ATAC-seq is a technique used in molecular biology to assess genome-wide chromatin accessibility. In 2013, the technique was first described as an alternative advanced method for MNase-seq, FAIRE-Seq and DNase-Seq. ATAC-seq is a faster and more sensitive analysis of the epigenome than DNase-seq or MNase-seq.
Description
ATAC-seq identifies accessible DNA regions by probing open chromatin with hyperactive mutant Tn5 Transposase that inserts sequencing adapters into open regions of the genome. While naturally occurring transposases have a low level of activity, ATAC-seq employs the mutated hyperactive transposase. In a process called "tagmentation", Tn5 transposase cleaves and tags double-stranded DNA with sequencing adaptors. The tagged DNA fragments are then purified, PCR-amplified, and sequenced using next-generation sequencing. Sequencing reads can then be used to infer regions of increased accessibility as well as to map regions of transcription factor binding sites and nucleosome positions.
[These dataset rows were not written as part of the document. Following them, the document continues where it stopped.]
Lemma run_plain (s : str) (off : Z * Z) (n : nat) :
  forallb (fun c => negb (is_delimiter c)) s = true ->
  n < length s ->
  st_tokens (run s off (seq 0 n) scan_init) = [] /\
  st_start (run s off (seq 0 n) scan_init) = 0.
Proof.
  intros Hs. induction n as [|n IH]; intros Hn; [split; reflexivity|].
  rewrite seq_S. unfold run. rewrite fold_left_app. simpl.
  fold (run s off (seq 0 n) scan_init).
  destruct IH as [Ht Hst]; [lia|].
  destruct (nth_error s n) as [c|] eqn:Hc;
    [|apply nth_error_None in Hc; lia].
  assert (Hd : is_delimiter c = false).
  { rewrite forallb_forall in Hs. apply nth_error_In in Hc.
    apply Hs in Hc. now apply negb_true_iff in Hc. }
  destruct (step_plain s off (run s off (seq 0 n) scan_init) n Hc Hd)
    as [Hs' Ht'].
  rewrite Hs', Ht', Hst, Ht.
  replace (S n =? length s) with false
    by (symmetry; apply Nat.eqb_neq; lia).
  split; reflexivity.
Qed.

(** A non-empty sentence without any delimiter is one token, the whole
    sentence in lower case. *)
Theorem plain_sentence_one_token (s : str) (off : Z * Z) :
  s <> [] ->
  forallb (fun c => negb (is_delimiter c)) s = true ->
  fst (tokenize s off) = [lower s].
Proof.
  intros Hne Hs. unfold tokenize. simpl.
  destruct (length s) as [|n] eqn:Hn;
    [apply length_zero_iff_nil in Hn; contradiction|].
  rewrite seq_S. unfold run. rewrite fold_left_app. simpl.
  fold (run s off (seq 0 n) scan_init).
  destruct (@run_plain s off n Hs) as [Ht Hst]; [lia|].
  destruct (nth_error s n) as [c|] eqn:Hc;
    [|apply nth_error_None in Hc; lia].
  assert (Hd : is_delimiter c = false).
  { rewrite forallb_forall in Hs. apply nth_error_In in Hc.
    apply Hs in Hc. now apply negb_true_iff in Hc. }
  destruct (step_plain s off (run s off (seq 0 n) scan_init) n Hc Hd)
    as [_ Ht'].
  rewrite Ht', Ht, Hst, Hn, Nat.eqb_refl. reflexivity.
Qed.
The number of reads for a region correlate with how open that chromatin is, at single nucleotide resolution. ATAC-seq requires no sonication or phenol-chloroform extraction like FAIRE-seq; no antibodies like ChIP-seq; and no sensitive enzymatic digestion like MNase-seq or DNase-seq. ATAC-seq preparation can be completed in under three hours.
Applications
ATAC-Seq analysis is used to investigate a number of chromatin-accessibility signatures. The most common use is nucleosome mapping experiments, but it can be applied to mapping transcription factorbinding sites, adapted to map DNA methylation sites, or combined with sequencing techniques. The utility of high-resolution enhancer mapping ranges from studying the evolutionary divergence of enhancer usage during development and uncovering a lineage-specific enhancer map used during blood cell differentiation. ATAC-Seq has also been applied to defining the genome-wide chromatin accessibility landscape in human cancers, and revealing an overall decrease in chromatin accessibility in macular degeneration. Computational footprinting methods can be performed on ATAC-seq to find cell specific binding sites and transcription factors with cell specific activity.
Single-cell ATAC-seq
Modifications to the ATAC-seq protocol have been made to accommodate single-cell analysis. Microfluidics can be used to separate single nuclei and perform ATAC-seq reactions individually. With this approach, single cells are captured by either a microfluidic device or a liquid deposition system before tagmentation. An alternative technique that does not require single cell isolation is combinatorial cellular indexing. This technique uses barcoding to measure chromatin accessibility in thousands of individual cells; it can generate epigenomic profiles from 10,000-100,000 cells per experiment. But combinatorial cellular indexing requires additional, custom-engineered equipment or a large quantity of custom, modified Tn5. Computational analysis of scATAC-seq is based on construction of a count matrix with number of reads per open chromatin regions. Open chromatin regions can be defined, for example, by standard peak calling of pseudo bulk ATAC-seq data. Further steps include data reduction with PCA and clustering of cells. scATAC-seq matrices can be extremely large and is extremely sparse, i.e. less than 3% of entries are non-zero. Therefore, imputation of count matrix is another crucial step. As with bulk ATAC-seq, scATAC-seq allows finding regulators like transcription factors controllinggene expression of cells. This can be achieved by looking at the number of reads around TF motifs or footprinting analysis.